Would Aristotle support abortion

Abortion in ancient times


The ancient Egyptian Ebers papyrus, around 1600 BC, provides the first indications of the prevalence of abortion in the early civilizations. He describes means by which "the woman empties what has been received in the first, second or third period of time". For this purpose, various herbal drinks, but also vaginal injections and vaginal balls are given.


Although fertility was a valuable asset in ancient Greece - especially when it led to a male heir - large families were not always seen as a social and population ideal. Above all, Plato and Aristotle postulated that the state should neither be too big nor too small. Aristotle saw early abortion as a suitable means of maintaining a constant population. Plato advised women to “ideally see to it that the fruit, when it is produced, does not see the light at all, provided that it cannot be prevented from holding it as if there was no food for it”. The Greek polis gave the unborn child neither rights to life nor a soul.

Most abortions were performed by midwives rather than doctors. Hippocrates recommends three categories of different drugs for abortion:
- The internal remedies, such as laxatives and emetics.
- Means that put pressure directly on the uterus, such as pessaries soaked with sharp substances.
- Mechanical effects from pressing the body (carrying heavy loads) or shaking the body (jumping and hopping).
A step-by-step approach should guarantee the desired success. The first group should weaken the embryo, the second open the uterus, and the third lead to the discharge of the fruit.

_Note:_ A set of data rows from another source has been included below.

(* ===== verification/Float64.v ===== *)
(** * Double-precision numbers

    Numbers of the virtual machine (kernel/core/sagelang/metal_vm.c) are 64-bit
    words read as IEEE 754 doubles through a union.  The arithmetic is that of
    [SpecFloat], rounding to nearest even.  What C and the processor leave open is
    a parameter: the bits of a result that is not a number, and conversions to
    integers out of range. *)

From Stdlib Require Import SpecFloat.
From stdpp Require Import base tactics numbers.
From S2P Require Import Prelude.

Module Float64.

Definition prec : Z := 53.
Definition emax : Z := 1024.

(** The value of a 64-bit word. *)
Definition decode (b : Z) : spec_float :=
  let s := Z.testbit b 63 in
  let e := (b / 2 ^ 52) mod 2048 in
  let m := b mod 2 ^ 52 in
  if e =? 2047 then (if m =? 0 then S754_infinity s else S754_nan)
  else if e =? 0 then
    match m with Zpos p => S754_finite s p (-1074) | _ => S754_zero s end
  else match m + 2 ^ 52 with Zpos p => S754_finite s p (e - 1075) | _ => S754_nan end.

Definition sign_bit (s : bool) : Z := if s then 2 ^ 63 else 0.

(** The word of a value; [nan] for the one that is not a number. *)
Definition encode (nan : Z) (x : spec_float) : Z :=
  match x with
  | S754_zero s => sign_bit s
  | S754_infinity s => sign_bit s + 2047 * 2 ^ 52
  | S754_nan => nan
  | S754_finite s m e =>
      if Zpos m <? 2 ^ 52 then sign_bit s + Zpos m else sign_bit s + (e + 1075) * 2 ^ 52 + (Zpos m - 2 ^ 52)
  end.

Section float.
(** Bits of a result that is not a number, from the operands. *)
Context (nan_of : Z -> Z -> Z).
(** What a conversion of a word out of range, or not a number, yields. *)
Context (int_of long_of : Z -> Z).

Definition arith (f : spec_float -> spec_float -> spec_float) (a b : Z) : Z := encode (nan_of a b) (f (decode a) (decode b)).
Definition d_add : Z -> Z -> Z := arith (SFadd prec emax).
Definition d_sub : Z -> Z -> Z := arith (SFsub prec emax).
Definition d_mul : Z -> Z -> Z := arith (SFmul prec emax).
Definition d_div : Z -> Z -> Z := arith (SFdiv prec emax).

(** The sign bit is flipped, also of what is not a number. *)
Definition d_neg (a : Z) : Z := Z.lxor a (2 ^ 63).

Definition d_ltb (a b : Z) : bool := SFltb (decode a) (decode b).
Definition d_leb (a b : Z) : bool := SFleb (decode a) (decode b).
Definition d_eqb (a b : Z) : bool := SFeqb (decode a) (decode b).

(** Truncation; [None] when there is no integer. *)
Definition trunc (x : spec_float) : option Z :=
  match x with
  | S754_zero _ => Some 0
  | S754_finite s m e =>
      let n := if 0 <=? e then Zpos m * 2 ^ e else Zpos m / 2 ^ (- e) in Some (if s then - n else n)
  | _ => None
  end.

Definition to_width (w : Z) (out : Z -> Z) (b : Z) : Z :=
  match trunc (decode b) with
  | Some n => if (- 2 ^ (w - 1) <=? n) && (n <? 2 ^ (w - 1)) then n else out b
  | None => out b
  end.

(** [(int)d] and [(long long)d]. *)
Definition d_int : Z -> Z := to_width 32 int_of.
Definition d_long : Z -> Z := to_width 64 long_of.

(** [(double)n]. *)
Definition d_of_int (n : Z) : Z := encode 0 (binary_normalize prec emax n 0 false).
End float.

(** 1.5 + 2.25 = 3.75, -7.9 truncates to -7, 10 / 4 = 2.5. *)
Example add_ex : d_add (fun _ _ => 0) 0x3FF8000000000000 0x4002000000000000 = 0x400E000000000000.
Proof. reflexivity. Qed.
Example trunc_ex : trunc (decode 0xC01F99999999999A) = Some (-7).
Proof. reflexivity. Qed.
Example div_ex : d_div (fun _ _ => 0) (d_of_int 10) (d_of_int 4) = 0x4004000000000000.
Proof. reflexivity. Qed.
End Float64.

Contrary to popular belief, the Hippocratic Oath by no means contains an absolute ban on abortion. He writes: “I will never, even if asked, administer a lethal poison or even give advice on it; Likewise, I will never give a woman an abortion suppository. ”Recent research shows that the use of a specific active ingredient in a certain application form is not recommended here. It is not a general ban on the administration of abortion drugs.


The attitude of the Romans was similar to that of the Greeks: Offspring were welcome as long as they secured their inheritance and retirement provisions. A larger number of children, however, was seen as a threat to their existence.
In connection with children, societal problems were also discussed: Raising children prevents members of the upper class from having feasts and invitations to the theater. Women worry about their beauty or have to cover it up when the child emerges from an extramarital relationship.
The lower class takes care of sufficient nutrition for a larger family. Prostitutes worry about their ability to work.

In Rome, too, a fetus had neither the right to life nor a soul, but was viewed as part of the mother's body. You can read about this: “Before it is born, the womb is part of the woman or the intestines” and “It is said that a womb that was not yet born was not a real person”. According to evidence, it can be assumed that abortions mostly took place between the third and seventh month.

The Roman doctors already had a very differentiated and extensive knowledge with which they could meet the great demand for means and methods of abortion. Presumably over two hundred abortions were known, of which about 90 percent were quite effective. Doctors such as Dioscurides or Soranus of Ephesus gave in their writings the exact names of the medicines that could be used for an abortion.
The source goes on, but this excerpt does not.